On the medication front. I'm a yes and no kind of person. With livestock, I observe and treat if needed. I'd rather let the fishes own immune system battle it out first, rather than potentially making something worse. However plants get an alum dip for 2 days, always, I don't want snails, and it seems to take care of anything coming in on wild collected plants as well. Also driftwood, gets boiled and soaked, prior to being introduced. this there's no harm in doing a proactive "treatment"


----------



## rhiro (Sep 21, 2012)

In one of Cory's YT videos he explained the premise for the name Co-op and stated that in hindsight that may have not been the appropriate name to use. Also he is not 100% owner as he has mentioned that he has a silent partner. Yes he does want to make money and has stated so but in essence this is a business and his job and like the majority of the population we work in some fashion to make a living.
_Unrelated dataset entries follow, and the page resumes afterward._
(** * UNO rules engine ([uno_env.py]): a shallow embedding and its properties

    The engine is a single mutable object ([UnoGameState]) whose methods
    read and update the deck, the discard pile, the hands and a handful of
    turn flags.  It is embedded here as a record with explicit state passing
    in a small state-and-exception monad; Python exceptions ([IndexError],
    [ValueError], [ZeroDivisionError]) are results of their own, and the
    state reached when one is raised is kept.  Console output ([print]) is
    not modelled. *)

From Stdlib Require Import ZArith String Ascii Bool Lia DecimalString.
From Stdlib Require Import Permutation.
From stdpp Require Import base decidable option numbers strings list.

Local Open Scope string_scope.
Local Open Scope list_scope.
Local Open Scope Z_scope.

(** ** 1. Card definitions *)

Module Color.
Inductive t := RED | BLUE | GREEN | YELLOW | WILD.

#[global] Instance eq_dec : EqDecision t.
Proof. solve_decision. Defined.

(** The enum member's [.value]. *)
Definition value (c : t) : string :=
  match c with
  | RED => "R" | BLUE => "B" | GREEN => "G" | YELLOW => "Y" | WILD => "W"
  end.
End Color.

Module CardType.
Inductive t := NUMBER | SKIP | REVERSE | DRAW_TWO | WILD | WILD_DRAW_FOUR.

#[global] Instance eq_dec : EqDecision t.
Proof. solve_decision. Defined.
End CardType.
(** C9: for every row and every column index whose column is marked
    computed, [Value] returns [nil] with no error, whatever the column's
    declared type and whatever the row stores. *)
Theorem Value_computed_is_nil (dr : DataRow (V := V)) (columnIndex : Z)
    (column : DataColumn) :
  Column (parent dr) columnIndex = Some column →
  Computed column = true →
  Value Column TableName ColumnName ColumnType Computed dr columnIndex
    = Return None None.
Proof.
  intros Hcol Hcomp. unfold Value, validateColumnType. rewrite Hcol.
  cbn. rewrite Hcomp. reflexivity.
Qed.
End DataRow.

Lemma Value_computed_is_nil_witness :
  Samples.sampleColumn (parent Samples.sampleRow) 1 = Some ("Rate"%string, 3, true) ∧
  Value Samples.sampleColumn fst (λ c, c.1.1) (λ c, c.1.2) snd Samples.sampleRow 1
    = Return None None.
Proof.
  split; [reflexivity|].
  apply (Value_computed_is_nil Samples.sampleColumn fst (λ c, c.1.1) (λ c, c.1.2) snd
           Samples.sampleRow 1 ("Rate"%string, 3, true)); reflexivity.
Defined.

End MetadataProps.

(** ** guid.HashSet: the remaining methods *)

Module GuidSetOpsProps.
Import GuidSet GuidSetOps.

Section HashSet.
Context {Guid : Type} {Guid_eq : EqDecision Guid} {Guid_countable : Countable Guid}.
Implicit Types (hs other : gset Guid) (item : Guid) (l : list Guid).

Lemma Contains_true hs item : Contains hs item = true ↔ item ∈ hs.
Proof. unfold Contains. apply bool_decide_eq_true. Qed.
(** * French-Health-Chatbot: the extractive RAG pipeline, the index loader
      and the offline build, embedded from the Python sources.

    - [PyStr], [OsPath] : Python [str] values as lists of Unicode code
                   points, with the [str] and [os.path] functions the
                   sources call.
    - [Pipeline] : [src/rag_pipeline.py].
    - [App]      : [load_vector_store] of [app.py].
    - [Build]    : the filename clean-up of [build_vector_store.py].

    The modules whose names end in [Facts] hold the properties proved of
    these definitions. *)

From Stdlib Require Import String Ascii.
From Stdlib Require Import List NArith ZArith Bool Lia Arith.
From Equations Require Import Equations.
Import ListNotations.

(* ===================================================================== *)
(** ** Python strings *)
(* ===================================================================== *)

Module PyStr.

(** A Python [str] is a sequence of code points. *)
Definition char := N.
Definition str := list char.

Definition SP : char := 0x20%N.
Definition CR : char := 0x0D%N.
Definition LF : char := 0x0A%N.
Definition DOT : char := 0x2E%N.
Definition SLASH : char := 0x2F%N.

(** Decoder for the UTF-8 bytes of a literal, so that the tables of the
    source can be written as they appear there. *)
Fixpoint utf8 (bs : list N) : str :=
  match bs with
  | [] => []
  | b :: r =>
    if (b <? 0x80)%N then b :: utf8 r
    else if (b <? 0xE0)%N then
      match r with
      | b2 :: r2 => ((b - 0xC0) * 64 + (b2 - 0x80))%N :: utf8 r2
      | _ => []
      end
    else if (b <? 0xF0)%N then
      match r with
      | b2 :: b3 :: r3 =>
        ((b - 0xE0) * 4096 + (b2 - 0x80) * 64 + (b3 - 0x80))%N :: utf8 r3
      | _ => []
      end
    else
      match r with
      | b2 :: b3 :: b4 :: r4 =>
        ((b - 0xF0) * 262144 + (b2 - 0x80) * 4096
         + (b3 - 0x80) * 64 + (b4 - 0x80))%N :: utf8 r4
      | _ => []
      end
  end.

Definition lit (s : string) : str :=
  utf8 (map N_of_ascii (list_ascii_of_string s)).

(** [str.isspace] on one code point: the white space that [str.strip()]
    removes. *)
Definition isspace (c : char) : bool :=
  ((0x09 <=? c) && (c <=? 0x0D) || (0x1C <=? c) && (c <=? 0x20)
   || (c =? 0x85) || (c =? 0xA0) || (c =? 0x1680)
   || (0x2000 <=? c) && (c <=? 0x200A)
   || (c =? 0x2028) || (c =? 0x2029) || (c =? 0x202F)
   || (c =? 0x205F) || (c =? 0x3000))%N.

(** [s.lstrip()], [s.rstrip()], [s.strip()]. *)
Fixpoint lstrip (s : str) : str :=
  match s with
  | [] => []
  | c :: s' => if isspace c then lstrip s' else s
  end.

Fixpoint rstrip (s : str) : str :=
  match s with
  | [] => []
  | c :: s' =>
    match rstrip s' with
    | [] => if isspace c then [] else [c]
    | r => c :: r
    end
  end.

Definition strip (s : str) : str := rstrip (lstrip s).

(** [s.startswith(p)]. *)
Fixpoint startswith (s p : str) : bool :=
  match p, s with
  | [], _ => true
  | _ :: _, [] => false
  | a :: p', b :: s' => (b =? a)%N && startswith s' p'
  end.

(** [p in s]. *)
Fixpoint contains (p s : str) : bool :=
  startswith s p ||
  match s with
  | [] => false
  | _ :: s' => contains p s'
  end.

(** [s.endswith(p)]. *)
Definition endswith (s p : str) : bool := startswith (rev s) (rev p).

(** [s.replace(old, new)]: occurrences are replaced from the left and do
    not overlap; [skip] counts the characters of a matched occurrence that
    are still to be passed over. *)
Fixpoint replace_from (old new : str) (skip : nat) (s : str) : str :=
  match s with
  | [] => []
  | c :: s' =>
    match skip with
    | S k => replace_from old new k s'
    | O =>
      if startswith s old
      then new ++ replace_from old new (length old - 1) s'
      else c :: replace_from old new 0 s'
    end
  end.

Definition replace (old new s : str) : str :=
  match old with
  | [] => new ++ flat_map (fun c => c :: new) s
  | _ => replace_from old new 0 s
  end.

(** [s.split(sep)] for a separator of one character. *)
Fixpoint split (sep : char) (s : str) : list str :=
  match s with
  | [] => [[]]
  | c :: s' =>
    if (c =? sep)%N then [] :: split sep s'
    else
      match split sep s' with
      | [] => [[c]]
      | p :: ps => (c :: p) :: ps
      end
  end.
Lemma sum_of_lookups (other : Counter) (l : list string) :
  NoDup l -> NoDup (map fst other) ->
  fold_right Z.add 0%Z (map (lookup other) l)
  = values_sum (List.filter (fun ec => if in_dec string_dec (fst ec) l
                                       then true else false) other).
Proof.
  intros Dl. induction other as [|[k v] other IH]; intros Do.
  - simpl. unfold values_sum. simpl. clear Dl.
    induction l as [|x l IHl]; simpl; [reflexivity | rewrite IHl; reflexivity].
  - inversion Do as [|? ? Dk Do']; subst.
    assert (Z0 : lookup other k = 0%Z).
    { unfold lookup. now rewrite (proj2 (get_None other k) Dk). }
    assert (E : fold_right Z.add 0%Z (map (lookup ((k, v) :: other)) l)
                = (fold_right Z.add 0%Z (map (lookup other) l)
                   + if in_dec string_dec k l then v else 0)%Z).
    { clear IH Do Do'. induction Dl as [|x l Nx Dl IHl]; simpl; [reflexivity|].
      rewrite IHl. unfold lookup at 1. simpl.
      destruct (string_dec x k) as [->|N].
      - destruct (string_dec k k); [|congruence].
        destruct (in_dec string_dec k l); [contradiction|]. lia.
      - destruct (string_dec k x); [congruence|].
        fold (lookup other x).
        destruct (in_dec string_dec k l); lia. }
    rewrite E, (IH Do'). simpl.
    destruct (in_dec string_dec k l); unfold values_sum; simpl; lia.
Qed.

Lemma Counter_add_sum (self other : Counter) :
  counted self -> counted other ->
  values_sum (Counter_add self other)
  = (values_sum self + values_sum other)%Z
  /\ counted (Counter_add self other).
Proof.
  intros Cs Co. rewrite (Counter_add_counted Cs Co).
  destruct Cs as [Ds Ps], Co as [Do Po]. split.
  - rewrite values_sum_app.
    assert (A : values_sum
                  (map (fun ec => (fst ec, (snd ec + lookup other (fst ec))%Z))
                       self)
                = (values_sum self
                   + fold_right Z.add 0%Z (map (lookup other) (map fst self)))%Z).
    { unfold values_sum. clear. induction self as [|[k v] self IH]; simpl;
        [reflexivity | rewrite IH; lia]. }
    rewrite A, (@sum_of_lookups other (map fst self) Ds Do).
    assert (B : forall l : Counter,
               (values_sum
                  (List.filter (fun ec => if in_dec string_dec (fst ec)
                                                    (map fst self)
                                          then true else false) l)
                + values_sum
                    (List.filter (fun ec => match get string_dec self (fst ec) with
                                            | Some _ => false
                                            | None => true
                                            end) l)
                = values_sum l)%Z).
    { induction l as [|[k v] l IH]; [reflexivity|]. simpl.
      destruct (in_dec string_dec k (map fst self)) as [I|N].
      - destruct (get string_dec self k) eqn:G;
          [|apply get_None in G; contradiction].
        unfold values_sum in *. simpl. lia.
      - rewrite (proj2 (get_None self k) N). unfold values_sum in *. simpl. lia. }
    specialize (B other). lia.
  - split.
    + rewrite map_app, map_map. simpl. apply NoDup_app.
      * exact Ds.
      * clear - Do. induction other as [|[k v] other IH]; simpl; [constructor|].
        inversion Do as [|? ? Dk Do']; subst.
        destruct (get string_dec self k); [now apply IH|].
        simpl. constructor; [|now apply IH].
        intros H. apply Dk. apply in_map_iff in H. destruct H as (x & <- & H).
        apply filter_In in H. apply in_map. tauto.
      * intros k Hk H. apply in_map_iff in H. destruct H as ([k' v] & <- & H).
        apply filter_In in H. destruct H as [_ H]. simpl in *.
        destruct (get string_dec self k') eqn:G; [discriminate|].
        apply get_None in G. contradiction.
    + apply Forall_app. split.
      * rewrite Forall_forall in *. intros [k v] H. apply in_map_iff in H.
        destruct H as ([k' v'] & E & H). injection E as <- <-. simpl.
        pose proof (Ps _ H) as Q. simpl in Q.
        pose proof (@lookup_counted other k' (conj Do (proj2 (Forall_forall _ _) Po))).
        lia.
      * rewrite Forall_forall in *. intros x H. apply filter_In in H.
        apply Po. tauto.
Qed.
Lemma shape0_without_column_4 (A : ndarray2) :
  shape0 (without_column_4 A) = shape0 A.
Proof. unfold shape0, without_column_4, take_columns. simpl. apply length_map. Qed.

Lemma shape0_slice_columns (X : ndarray2) (lo hi : nat) :
  shape0 (slice_columns X lo hi) = shape0 X.
Proof. unfold shape0, slice_columns. simpl. apply length_map. Qed.

Lemma empty_range_test (A : ndarray2) (nrows : nat) :
  (Z.of_nat (shape0 (without_column_4 A)) - 1 <=? 0) && negb (nrows =? 0)%nat
  = nothing_to_sample A nrows.
Proof.
  unfold nothing_to_sample. rewrite shape0_without_column_4. f_equal.
  destruct (Z.leb_spec (Z.of_nat (shape0 A) - 1) 0);
    destruct (Nat.leb_spec (shape0 A) 1); try reflexivity; lia.
Qed.

Lemma empty_range_test_deep (n nrows : nat) :
  (Z.of_nat n - 1 <=? 0) && negb (nrows =? 0)%nat
  = (n <=? 1)%nat && negb (nrows =? 0)%nat.
Proof.
  f_equal.
  destruct (Z.leb_spec (Z.of_nat n - 1) 0);
    destruct (Nat.leb_spec n 1); try reflexivity; lia.
Qed.

Lemma row_indices_ok (n : nat) (idx : list Z) :
  Forall (fun i => 0 <= i < Z.of_nat n) idx -> forallb (row_index_ok n) idx = true.
Proof.
  intros H. apply forallb_forall. intros i Hi.
  pose proof (proj1 (Forall_forall _ _) H i Hi) as Hr. cbv beta in Hr.
  unfold row_index_ok. apply andb_true_iff. split.
  - apply Z.leb_le. lia.
  - apply Z.ltb_lt. lia.
Qed.

Lemma deep_sample_in_range (s : nat -> N) (n nrows : nat) :
  (n <=? 1)%nat && negb (nrows =? 0)%nat = false ->
  Forall (fun i => 0 <= i < Z.of_nat n) (bounded_values s 0 (Z.of_nat n - 1) nrows).
Proof.
  intros H. apply andb_false_iff in H. destruct H as [H | H].
  - apply Nat.leb_gt in H.
    eapply Forall_impl; [ | apply bounded_values_in_range; lia ].
    simpl. intros; lia.
  - apply negb_false_iff, Nat.eqb_eq in H. subst nrows. constructor.
Qed.

(** The cached branch, for whatever is at the path. *)
Lemma cached_dataset_run (nrows ncols : nat) (cached : string) (w : world) (f : file) :
  fs w cached = Some f ->
  fst (mortgage_dataset nrows ncols cached w) = cached_dataset w f nrows ncols
  /\ log (snd (mortgage_dataset nrows ncols cached w))
     = log w ++ [EvPrint "use mortgage data"; EvReadGzip cached]
  /\ fs (snd (mortgage_dataset nrows ncols cached w)) = fs w
  /\ forall i, rng (snd (mortgage_dataset nrows ncols cached w)) i
               = rng w (i + draws_of_file f nrows)%nat.
Proof.
  intros H. unfold mortgage_dataset, bind, print, emit, gzip_open_np_load.
  cbn [fst snd fs rng log]. rewrite H.
  destruct f as [ [ x | v | A | n m ] | e ]; cbn [fst snd fs rng log lift second_dimension].
  - rewrite <- app_assoc. rewrite_strat (topdown Nat.add_0_r). repeat split; reflexivity.
  - rewrite <- app_assoc. rewrite_strat (topdown Nat.add_0_r). repeat split; reflexivity.
  - unfold np_random_randint, bind, lift, peek, advance, ret.
    cbn [fst snd fs rng log grid_take_columns grid_slice_columns grid_shape0 grid_shape1
         cached_dataset draws_of_file].
    fold (without_column_4 A). rewrite empty_range_test.
    destruct (nothing_to_sample A nrows) eqn:E.
    + cbn [fst snd fs rng log]. rewrite <- app_assoc.
      rewrite_strat (topdown Nat.add_0_r). repeat split; reflexivity.
    + cbn [fst snd fs rng log grid_index_rows_upto grid_index_rows].
      unfold index_rows_upto, index_rows.
      pose proof (sampled_in_range w A nrows E) as Hin.
      rewrite shape0_without_column_4.
      fold (sampled w A nrows).
      rewrite !rows_at_in_range
        by (rewrite ?shape0_slice_columns, ?shape0_without_column_4; exact Hin).
      cbn [rbind fst snd fs rng log]. rewrite <- app_assoc, map_map.
      repeat split; reflexivity.
  - unfold np_random_randint, bind, lift, peek, advance, ret.
    cbn [fst snd fs rng log grid_take_columns grid_slice_columns grid_shape0 grid_shape1
         cached_dataset draws_of_file].
    rewrite empty_range_test_deep.
    destruct ((n <=? 1)%nat && negb (nrows =? 0)%nat) eqn:E.
    + cbn [fst snd fs rng log]. rewrite <- app_assoc.
      rewrite_strat (topdown Nat.add_0_r). repeat split; reflexivity.
    + cbn [fst snd fs rng log grid_index_rows_upto grid_index_rows].
      rewrite (row_indices_ok n _ (deep_sample_in_range (rng w) n nrows E)).
      cbn [fst snd fs rng log]. rewrite !length_bounded_values, <- app_assoc.
      repeat split; reflexivity.
  - rewrite <- app_assoc. rewrite_strat (topdown Nat.add_0_r). repeat split; reflexivity.
Qed.

Lemma mortgage_dataset_run (nrows ncols : nat) (cached : string) (w : world) (A : ndarray2) :
  fs w cached = matrix_file A ->
  fst (mortgage_dataset nrows ncols cached w)
  = (if nothing_to_sample A nrows then Raise ValueError
     else Ok (Flat (mortgage_X w A nrows ncols), Flat (mortgage_y w A nrows)))
  /\ log (snd (mortgage_dataset nrows ncols cached w))
     = log w ++ [EvPrint "use mortgage data"; EvReadGzip cached]
  /\ fs (snd (mortgage_dataset nrows ncols cached w)) = fs w.
Proof.
  intros H.
  destruct (cached_dataset_run nrows ncols cached w _ H) as [H1 [H2 [H3 _]]].
  repeat split; assumption.
Qed.

Lemma combine_map_same {A B C : Type} (f : A -> B) (g : A -> C) (l : list A) :
  combine (map f l) (map g l) = map (fun a => (f a, g a)) l.
Proof. induction l as [ | a l IH ]; simpl; [ | rewrite IH ]; reflexivity. Qed.

Lemma named_columns (X : ndarray2) (h : list Q -> list Q) :
  named (map h (columns X)) = map (fun i => (fea i, h (column X i))) (seq 0 (shape1 X)).
Proof.
  unfold named, columns. rewrite !length_map, length_seq, map_map.
  apply combine_map_same.
Qed.

Lemma named_single (c : list Q) : named [c] = [("fea0"%string, c)].
Proof. reflexivity. Qed.

Lemma frame_of_rows_named (X : ndarray2) (k : nat) :
  frame_of_rows X 0 k = named (map (firstn k) (columns X)).
Proof.
  rewrite named_columns. unfold frame_of_rows, slice_rows_column, column.
  apply map_ext. intros i. simpl. rewrite Nat.sub_0_r, firstn_map. reflexivity.
Qed.

Lemma frame_from_row_named (X : ndarray2) (k : nat) :
  frame_from_row X k = named (map (skipn k) (columns X)).
Proof.
  rewrite named_columns. unfold frame_from_row, from_row_column, column.
  apply map_ext. intros i. rewrite skipn_map. reflexivity.
Qed.

Lemma os_path_exists_bind {A : Type} (cached : string) (k : bool -> M A) (w : world) :
  bind (os_path_exists cached) k w
  = k (match fs w cached with Some _ => true | None => false end) w.
Proof. reflexivity. Qed.

Lemma bind_run {A B : Type} (m : M A) (k : A -> M B) (w : world) :
  bind m k w
  = match fst (m w) with
    | Ok a => k a (snd (m w))
    | Raise e => (Raise e, snd (m w))
    end.
Proof. unfold bind. destruct (m w) as [ [ a | e ] w' ]; reflexivity. Qed.

Lemma lift_run {A B : Type} (r : result A) (k : A -> M B) (w : world) :
  bind (lift r) k w = match r with Ok a => k a w | Raise e => (Raise e, w) end.
Proof. destruct r; reflexivity. Qed.

(** Whether a deeper array keeps a column for pandas to refuse. *)
Lemma deep_columns_left (m ncols : nat) :
  (Nat.min ncols (length (filter (fun i => negb (i =? 4)%nat) (seq 0 m))) =? 0)%nat
  && (Nat.min 5 (length (filter (fun i => negb (i =? 4)%nat) (seq 0 m)))
      - Nat.min 4 (length (filter (fun i => negb (i =? 4)%nat) (seq 0 m))) =? 0)%nat
  = (m =? 0)%nat || ((ncols =? 0)%nat && (m <=? 5)%nat).
Proof.
  rewrite kept_columns_count.
  destruct (Nat.leb_spec 5 m) as [H5 | H5];
    destruct (Nat.eqb_spec m 0) as [H0 | H0];
    destruct (Nat.eqb_spec ncols 0) as [Hc | Hc];
    destruct (Nat.leb_spec m 5) as [Hm | Hm];
    cbn [orb andb];
    repeat match goal with
           | |- context [ (?a =? ?b)%nat ] => destruct (Nat.eqb_spec a b)
           end;
    cbn [orb andb]; try reflexivity; exfalso; lia.
Qed.

Lemma squeeze_column_map (g : nat -> Q) (n : nat) :
  squeeze_column (map g (seq 0 n))
  = if (n =? 1)%nat then Target0 (g 0%nat) else Target1 (map g (seq 0 n)).
Proof. destruct n as [ | [ | n ] ]; reflexivity. Qed.

Lemma sgd_dataset_run (nrows ncols : nat) (cached : string) (w : world) :
  fst (Sgd.dataset nrows ncols cached w)
  = match fs w cached with
    | Some f => cached_dataset w f nrows ncols
    | None => Ok (Flat (uniform_matrix (rng w) nrows ncols),
                  Flat (digit_column w nrows ncols))
    end
  /\ log (snd (Sgd.dataset nrows ncols cached w)) = log w ++ load_events w cached
  /\ fs (snd (Sgd.dataset nrows ncols cached w)) = fs w.
Proof.
  unfold Sgd.dataset, load_events.
  rewrite os_path_exists_bind.
  destruct (fs w cached) as [ f | ] eqn:E.
  - destruct (cached_dataset_run nrows ncols cached w f E) as [H1 [H2 [H3 _]]].
    repeat split; assumption.
  - cbn. auto.
Qed.

Lemma sgd_load_data_run (nrows ncols : nat) (cached : string) (w : world) :
  fst (Sgd.load_data nrows ncols cached w)
  = match sgd_stop w cached nrows ncols with
    | Some e => Raise e
    | None => Ok (split_80_20 nrows (sgd_X w nrows ncols cached)
                                    (sgd_y w nrows ncols cached))
    end
  /\ log (snd (Sgd.load_data nrows ncols cached w)) = log w ++ load_events w cached
  /\ fs (snd (Sgd.load_data nrows ncols cached w)) = fs w.
Proof.
  destruct (sgd_dataset_run nrows ncols cached w) as [H1 [H2 H3]].
  unfold Sgd.load_data. rewrite bind_run, H1.
  unfold sgd_stop, sgd_X, sgd_y, split_80_20.
  destruct (fs w cached) as [ [ [ x | v | A | n m ] | e ] | ];
    cbn [cached_dataset cached_stop cached_X cached_y].
  - loader_stops H2 H3.
  - loader_stops H2 H3.
  - destruct (nothing_to_sample A nrows); [ loader_stops H2 H3 | ].
    cbv beta iota. rewrite !lift_run. cbn [grid_frame_of_rows grid_frame_from_row].
    cbv beta iota. rewrite !lift_run. cbv beta iota. unfold ret. cbn [fst snd].
    rewrite !frame_of_rows_named, !frame_from_row_named.
    split; [ reflexivity | split; [ exact H2 | exact H3 ] ].
  - cbv zeta. rewrite <- (deep_columns_left m ncols).
    destruct ((n <=? 1)%nat && negb (nrows =? 0)%nat); [ loader_stops H2 H3 | ].
    cbv beta iota. rewrite !lift_run. cbn [grid_frame_of_rows grid_frame_from_row].
    destruct (Nat.min ncols _ =? 0)%nat; [ | loader_stops H2 H3 ].
    cbv beta iota. rewrite !lift_run.
    destruct (Nat.min 5 _ - Nat.min 4 _ =? 0)%nat; [ | loader_stops H2 H3 ].
    cbv beta iota. unfold ret. cbn [fst snd andb map].
    split; [ reflexivity | split; [ exact H2 | exact H3 ] ].
  - loader_stops H2 H3.
  - cbv beta iota. rewrite !lift_run. cbn [grid_frame_of_rows grid_frame_from_row].
    cbv beta iota. rewrite !lift_run. cbv beta iota. unfold ret. cbn [fst snd].
    rewrite !frame_of_rows_named, !frame_from_row_named.
    split; [ reflexivity | split; [ exact H2 | exact H3 ] ].
Qed.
It hasn't been mentioned but the treatment he uses is General Cure, Ich-X and Erythromycin. This med cocktail is an attempt to treat the majority of issues (both external and internal) a fish may be infected with. You can watch his YT videos on Quarantine as he explains why this combination works for him. I don't follow this exact recipe but after losing over 20 tetras after only doing a short quarantine period I now treat with General Cure and have increased my quarantine period to > 1 month. If any problem is visible to the eye I will adjust my treatment accordingly.


----------



## Merriallynchian (Apr 25, 2017)

JJBTEXAS said:


> Don't you think that reaction is a bit unwarranted for what is essentially a grammar mistake?


I am not a grammar Nazi, trust me. 

99.999% of that was claiming to be a CO-OP without being a CO-OP is dishonest. Like saying that the name of your company is " Help the vets charity" without helping the vets or being a charity. 

He should change his name or add a disclaimer that he is not a CO-OP otherwise its just deception. He is doing it for a reason which is to attract the type of people who shop at certain types of stores, farmers markets, etc.. 

That is why I won't be giving him my business or trusting his advice. 

I don't care about the grammar.


----------



## Merriallynchian (Apr 25, 2017)

rhiro said:


> In one of Cory's YT videos he explained the premise for the name Co-op and stated that in hindsight that may have not been the appropriate name to use. Also he is not 100% owner as he has mentioned that he has a silent partner. Yes he does want to make money and has stated so but in essence this is a business and his job and like the majority of the population we work in some fashion to make a living.
> 
> It hasn't been mentioned but the treatment he uses is General Cure, Ich-X and Erythromycin. This med cocktail is an attempt to treat the majority of issues (both external and internal) a fish may be infected with. You can watch his YT videos on Quarantine as he explains why this combination works for him. I don't follow this exact recipe but after losing over 20 tetras after only doing a short quarantine period I now treat with General Cure and have increased my quarantine period to > 1 month. If any problem is visible to the eye I will adjust my treatment accordingly.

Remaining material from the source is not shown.